### Problem statement
Please copy out the entries below exactly, beginning with the line that contains "Lemma initial_sys_ok rt" and ending with the line that contains "(** ** Handles *)", and include nothing outside that span.

### The data

╭──

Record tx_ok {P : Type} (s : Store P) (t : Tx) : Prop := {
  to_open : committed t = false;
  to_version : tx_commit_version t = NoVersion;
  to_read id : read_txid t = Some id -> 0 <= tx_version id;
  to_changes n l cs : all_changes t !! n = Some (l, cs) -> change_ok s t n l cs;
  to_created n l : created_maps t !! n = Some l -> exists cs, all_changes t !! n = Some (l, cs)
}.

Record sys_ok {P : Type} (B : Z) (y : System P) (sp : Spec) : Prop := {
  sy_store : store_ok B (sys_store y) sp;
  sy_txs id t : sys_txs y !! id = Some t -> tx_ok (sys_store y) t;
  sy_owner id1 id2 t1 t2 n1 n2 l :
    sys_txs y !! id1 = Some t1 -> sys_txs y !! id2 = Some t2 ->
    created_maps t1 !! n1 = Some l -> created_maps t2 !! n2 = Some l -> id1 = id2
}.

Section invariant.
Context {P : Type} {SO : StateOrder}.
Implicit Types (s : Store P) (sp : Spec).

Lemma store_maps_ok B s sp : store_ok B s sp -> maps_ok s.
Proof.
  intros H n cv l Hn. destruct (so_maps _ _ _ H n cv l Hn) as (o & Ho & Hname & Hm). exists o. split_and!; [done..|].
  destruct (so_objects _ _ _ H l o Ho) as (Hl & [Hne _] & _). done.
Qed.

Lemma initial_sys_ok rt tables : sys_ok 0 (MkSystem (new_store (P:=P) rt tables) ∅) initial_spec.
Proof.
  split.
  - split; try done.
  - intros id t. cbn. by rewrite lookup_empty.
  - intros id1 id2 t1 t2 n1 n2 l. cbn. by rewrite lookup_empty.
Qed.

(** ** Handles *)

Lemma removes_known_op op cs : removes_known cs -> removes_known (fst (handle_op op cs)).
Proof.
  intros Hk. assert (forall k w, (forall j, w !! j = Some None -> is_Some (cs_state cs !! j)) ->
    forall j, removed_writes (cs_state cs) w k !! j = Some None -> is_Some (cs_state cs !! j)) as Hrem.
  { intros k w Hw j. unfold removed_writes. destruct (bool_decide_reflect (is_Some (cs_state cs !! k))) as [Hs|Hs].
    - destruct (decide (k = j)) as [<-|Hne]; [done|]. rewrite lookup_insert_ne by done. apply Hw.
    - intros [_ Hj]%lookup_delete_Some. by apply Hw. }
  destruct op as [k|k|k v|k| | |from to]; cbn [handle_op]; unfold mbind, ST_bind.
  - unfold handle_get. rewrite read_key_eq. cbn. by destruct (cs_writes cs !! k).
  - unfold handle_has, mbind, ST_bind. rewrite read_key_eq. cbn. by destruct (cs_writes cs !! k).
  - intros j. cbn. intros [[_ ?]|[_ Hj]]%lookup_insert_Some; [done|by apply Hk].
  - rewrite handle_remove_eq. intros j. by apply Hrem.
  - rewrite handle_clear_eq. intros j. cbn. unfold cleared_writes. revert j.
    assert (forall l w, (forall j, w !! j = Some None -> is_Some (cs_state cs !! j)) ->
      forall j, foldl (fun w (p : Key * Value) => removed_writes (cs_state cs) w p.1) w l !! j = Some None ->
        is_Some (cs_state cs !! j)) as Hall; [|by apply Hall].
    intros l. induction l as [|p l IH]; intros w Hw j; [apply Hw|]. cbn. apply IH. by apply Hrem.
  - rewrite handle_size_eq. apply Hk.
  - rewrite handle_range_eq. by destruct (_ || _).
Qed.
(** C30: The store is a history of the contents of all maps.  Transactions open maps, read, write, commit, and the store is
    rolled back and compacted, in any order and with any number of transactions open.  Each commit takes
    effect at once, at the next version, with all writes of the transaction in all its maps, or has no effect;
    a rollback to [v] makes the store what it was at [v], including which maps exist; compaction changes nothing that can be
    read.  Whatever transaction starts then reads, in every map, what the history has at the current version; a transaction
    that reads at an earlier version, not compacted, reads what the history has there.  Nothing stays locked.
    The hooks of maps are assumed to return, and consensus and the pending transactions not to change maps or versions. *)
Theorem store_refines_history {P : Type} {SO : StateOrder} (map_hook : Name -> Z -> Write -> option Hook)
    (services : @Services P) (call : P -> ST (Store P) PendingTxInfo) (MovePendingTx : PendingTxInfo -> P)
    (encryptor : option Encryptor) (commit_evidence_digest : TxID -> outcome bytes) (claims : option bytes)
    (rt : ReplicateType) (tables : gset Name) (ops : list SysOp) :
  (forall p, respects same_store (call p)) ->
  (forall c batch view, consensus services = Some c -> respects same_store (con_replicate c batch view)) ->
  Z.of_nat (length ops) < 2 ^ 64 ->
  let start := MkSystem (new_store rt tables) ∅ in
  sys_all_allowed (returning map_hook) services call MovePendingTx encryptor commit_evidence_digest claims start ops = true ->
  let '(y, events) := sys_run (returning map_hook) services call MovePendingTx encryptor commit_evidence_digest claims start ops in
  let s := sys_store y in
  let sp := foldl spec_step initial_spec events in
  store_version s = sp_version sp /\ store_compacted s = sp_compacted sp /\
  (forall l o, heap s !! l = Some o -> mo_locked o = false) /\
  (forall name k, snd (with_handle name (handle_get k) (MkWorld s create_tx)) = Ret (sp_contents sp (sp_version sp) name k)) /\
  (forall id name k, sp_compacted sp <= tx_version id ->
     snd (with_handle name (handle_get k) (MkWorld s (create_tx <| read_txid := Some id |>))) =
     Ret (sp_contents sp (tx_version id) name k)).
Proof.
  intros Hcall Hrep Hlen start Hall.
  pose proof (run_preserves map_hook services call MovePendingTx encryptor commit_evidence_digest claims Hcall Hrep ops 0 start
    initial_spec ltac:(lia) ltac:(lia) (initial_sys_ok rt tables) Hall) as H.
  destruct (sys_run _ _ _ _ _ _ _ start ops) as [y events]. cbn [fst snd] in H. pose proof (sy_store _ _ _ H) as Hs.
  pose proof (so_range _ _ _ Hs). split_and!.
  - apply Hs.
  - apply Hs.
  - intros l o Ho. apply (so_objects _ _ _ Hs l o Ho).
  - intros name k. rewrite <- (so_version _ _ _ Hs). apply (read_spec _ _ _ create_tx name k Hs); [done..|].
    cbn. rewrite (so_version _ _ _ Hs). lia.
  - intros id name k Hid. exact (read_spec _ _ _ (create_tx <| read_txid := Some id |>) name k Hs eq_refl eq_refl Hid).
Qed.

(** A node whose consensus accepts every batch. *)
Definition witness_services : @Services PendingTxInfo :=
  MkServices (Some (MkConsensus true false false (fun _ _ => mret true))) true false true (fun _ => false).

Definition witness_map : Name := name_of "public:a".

╰──

### Completed task
Lemma initial_sys_ok rt tables : sys_ok 0 (MkSystem (new_store (P:=P) rt tables) ∅) initial_spec.
Proof.
  split.
  - split; try done.
  - intros id t. cbn. by rewrite lookup_empty.
  - intros id1 id2 t1 t2 n1 n2 l. cbn. by rewrite lookup_empty.
Qed.

(** ** Handles *)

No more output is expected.